If you don’t have managed hosting, there are any number of ways to move forward.
It’s a multi-step process but one you can handle if you are patient.
- First, check with your hosting provider about purchasing a certificate. Most major hosts have this option. Media Temple, Rackspace, Bluehost, Godaddy – all these hosting companies can assist you with a certificate purchase. The level of support you receive in actually installing the certificate will vary. But each will have support articles to help you though the process.
- Second, make sure you have access to either firstname.lastname@example.org or the email which was used to register the domain. This will be needed to approve the certificate.
- Third, install the certificate at your host. (See host support documents for this.)
- Fourth, change your websites links to HTTPS from HTTP.
SEO Tips for the HTTP to HTTPS Change in Protocol
- Do your homework.
Take an hour or two to research HTTPS and CDN .Get familiar with these terms and best practices.Crawl your website. Use and application like Screaming frog to do a complete crawl of your website as a baseline before you begin.
- Purchase and install a secure certificate.
Most major hosting companies, like Godaddy, Media Temple, Rackspace and Bluehost have some pretty simple off the shelf certificates that should more than meet your needs.
- Check that you are using relative paths.
A relative path will look like this “/packaging/sourcing” while an absolute path will look like “http://yourdomain.com/packaging/sourcing.” It’s important to know if your internal linking paths are relative or absolute.
- Update absolute paths for internal links.
If you are using absolute paths, you will need to find and update each internal link with in the website to use the new HTTPS protocol.
- Check your CMS settings.
Most content management systems like WordPress and Drupal have settings for HTTP v HTTPS.
- Add a redirect in your site’s .htaccess file.
Be sure to add an SSL redirect from HTTP to HTTPS.
- Robots.txt and sitemaps.
Update your sitemap and your robots.txt file to use the new sitemap.
- Update Google Search Console.
Don’t forget to add HTTPS and upload your new sitemap in Google Search Console. While you are in there, it’s a good idea to update your disavow file as well.
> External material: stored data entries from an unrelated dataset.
Lemma audit_journal_loop es : forall act pending w c txs,
  scan act pending es = Some txs -> Forall (home_entry sb) es -> 0 <= w -> 0 <= c ->
  w + zlen es <= u64_max -> c + zlen es <= u64_max ->
  ofold (audit_journal_entry sb (reserved sb)) (act, w, c) es =
    Ok (open_tx act es, w + write_count es, c + zlen txs).
Proof.
  induction es as [|e es IH]; intros act pending w c txs Hs Hh Hw Hc Hlw Hlc.
  { simpl in *. simplify_eq. change (zlen []) with 0 in *. unfold write_count. simpl.
    change (zlen []) with 0. by rewrite !Z.add_0_r. }
  apply Forall_cons in Hh as [He Hh]. rewrite zlen_cons in *. pose proof (zlen_nonneg es). cbn [ofold].
  destruct e as [t|t b data|t]; cbn [scan] in Hs; case_bool_decide as Hact; try done; subst act.
  - cbn [audit_journal_entry]. rewrite bool_decide_eq_true_2 by done. ostep. by apply (IH _ _ _ _ _ Hs); try lia.
  - rewrite audit_write_home by (done || lia). ostep. rewrite (IH _ _ _ _ _ Hs) by (done || lia).
    unfold write_count. simpl. rewrite zlen_cons. do 3 f_equal. lia.
  - apply fmap_Some in Hs as (txs' & Hs & ->). cbn [audit_journal_entry]. rewrite bool_decide_eq_true_2 by done. ostep.
    rewrite checked_add_le by lia. ostep. rewrite (IH _ _ _ _ _ Hs) by (done || lia). rewrite zlen_cons.
    unfold write_count. simpl. do 2 f_equal. lia.
Qed.
End JournalAudit.

(** ** What a checked disk holds *)

Lemma allocator_on_disk_of sb v a :
  geometry sb -> image_ok (total_blocks sb) v -> allocator_on_disk sb v = Ok a -> allocator_of sb a.
Proof.
  intros Hgeo Hv Ha. unfold allocator_on_disk in Ha. apply obind_Ok in Ha as (bitmap & Hd & Ha).
  apply (decode_image_canonical sb Hgeo) in Hd as (Hl & _); [|by eapply Forall_disk_region].
  destruct (restore_allocator_Ok sb Hgeo bitmap Hl) as (a' & Ha' & Hof & _). congruence.
Qed.

Lemma table_on_disk_storable {R K} `{Countable K} (T : TableFormat R K) `{!TableLaws T} sb v rs :
  geometry sb -> image_ok (total_blocks sb) v -> table_on_disk T sb v = Ok rs -> storable T sb rs.
Proof.
  intros Hgeo Hv Hd. pose proof (geometry_bounds sb Hgeo). pose proof (region_law (T:=T) sb Hgeo).
  pose proof (table_len_bounds T sb Hgeo). unfold reserved in *.
  assert (Hl : zlen (disk_region v (tf_start T sb) (tf_blocks T sb)) = tf_blocks T sb * BLOCK_SIZE)
    by (eapply zlen_disk_region; [done|lia..]).
  destruct (table_decode_image_canonical T _ rs (Forall_disk_region _ _ _ _ Hv) ltac:(rewrite Hl; lia) Hd)
    as (Hval & Hfit & _).
  rewrite Hl in Hfit. by split.
Qed.

(** A sound disk: every region decodes, and the metadata fits together. *)
Record disk_sound (v : list block) (sb : Superblock) (a : BlockAllocator) (inodes : list PersistedInode)
    (entries : list PersistedDirectoryEntry) (es : list JournalEntry) : Prop := {
  sound_superblock : superblock_on_disk v = Ok sb;
  sound_size : total_blocks sb = zlen v;
  sound_metadata : metadata_on_disk sb v = Ok (a, inodes, entries);
  sound_journal : journal_on_disk sb v = Ok es;
  sound_ownership : ownership_sound a inodes;
  sound_namespace : namespace_ok inodes entries;
}.

Definition metadata_sound (m : metadata) : Prop :=
  let '(a, inodes, entries) := m in ownership_sound a inodes /\ namespace_ok inodes entries.

(** What [fsck] reports about it. *)
Definition fsck_report (sb : Superblock) (a : BlockAllocator) (inodes : list PersistedInode)
    (entries : list PersistedDirectoryEntry) (es : list JournalEntry) : FsckReport :=
  let data := total_blocks sb - reserved sb in
  let owned_blocks := Z.of_nat (size (owned a)) in
  mkFsckReport (total_blocks sb) (reserved sb) data owned_blocks (data - owned_blocks) (zlen inodes)
    (zlen (inode_references inodes)) (zlen entries) (zlen es) (write_count es)
    (zlen (default [] (committed_txs es))) (open_tx None es).

(** All of it is a function of the disk. *)
Lemma disk_sound_unique v sb a inodes entries es sb' a' inodes' entries' es' :
  disk_sound v sb a inodes entries es -> disk_sound v sb' a' inodes' entries' es' ->
  (sb, a, inodes, entries, es) = (sb', a', inodes', entries', es').
Proof.
  intros [H1 _ H2 H3 _ _] [H1' _ H2' H3' _ _]. rewrite H1' in H1. simplify_eq.
  rewrite H2' in H2. simplify_eq. rewrite H3' in H3. by simplify_eq.
Qed.

Lemma superblock_on_disk_geometry v sb :
  Forall block_ok v -> zlen v * BLOCK_SIZE <= u64_max -> superblock_on_disk v = Ok sb ->
  total_blocks sb = zlen v -> geometry sb.
Proof.
  intros Hv Hb Hs Ht. unfold superblock_on_disk in Hs. destruct (v !! 0%nat) as [b|] eqn:Hb0; [|done].
  apply encode_decode in Hs as [Hwf _]; [|by eapply Forall_lookup_1]. split; [done|lia].
Qed.

Lemma audit_journal_report sb a inodes entries es :
  geometry sb -> allocator_of sb a -> log_ok sb es -> zlen es <= u64_max ->
  audit_journal sb es (Allocation.allocated_blocks a)
    (Allocation.total_blocks a - Allocation.reserved_blocks a - Allocation.allocated_blocks a)
    (zlen inodes) (zlen (inode_references inodes)) (zlen entries) = Ok (fsck_report sb a inodes entries es).
Proof.
  intros Hgeo [Hok Ht Hr] [[txs Hs] Hh] Hl. pose proof (geometry_bounds sb Hgeo) as Hb.
  pose proof (ok_count _ Hok) as Hc. pose proof (zlen_nonneg es). unfold audit_journal.
  rewrite (reserved_blocks_wf _ (geo_wf _ Hgeo)), Ht, Hr, Hc. ostep.
  unfold checked_sub. rewrite (proj2 (Z.leb_le _ _)) by (unfold reserved; lia). ostep.
  rewrite checked_add_le by (unfold reserved; ulia). ostep.
  rewrite (proj2 (Z.eqb_eq _ _)) by lia. ostep.
  rewrite (audit_journal_loop sb Hgeo es None [] 0 0 txs) by (done || lia). ostep.
  unfold fsck_report. rewrite Hs. done.
Qed.

(** A failed load or audit refutes soundness. *)
Ltac unsound :=
  intros ? ? ? ? ? [Hs ? Hm ? ? ?]; unfold metadata_on_disk in Hm; inv_ok; simplify_eq; congruence.

Section CheckSpec.
Context `{DeviceLaws D}.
- Update your Google Adwords and other advertising campaigns to use the new protocol.
The last thing you want to do is miss out on well spent advertising opportunities. At best, you may loose some money if you forget. At worst, you’ll get a slap on the wrist from advertisers when they notice that your destination URL is not working.
- Finally, crawl your website again.
This is a fast and effective way to make sure you haven’t missed any links or canonicals.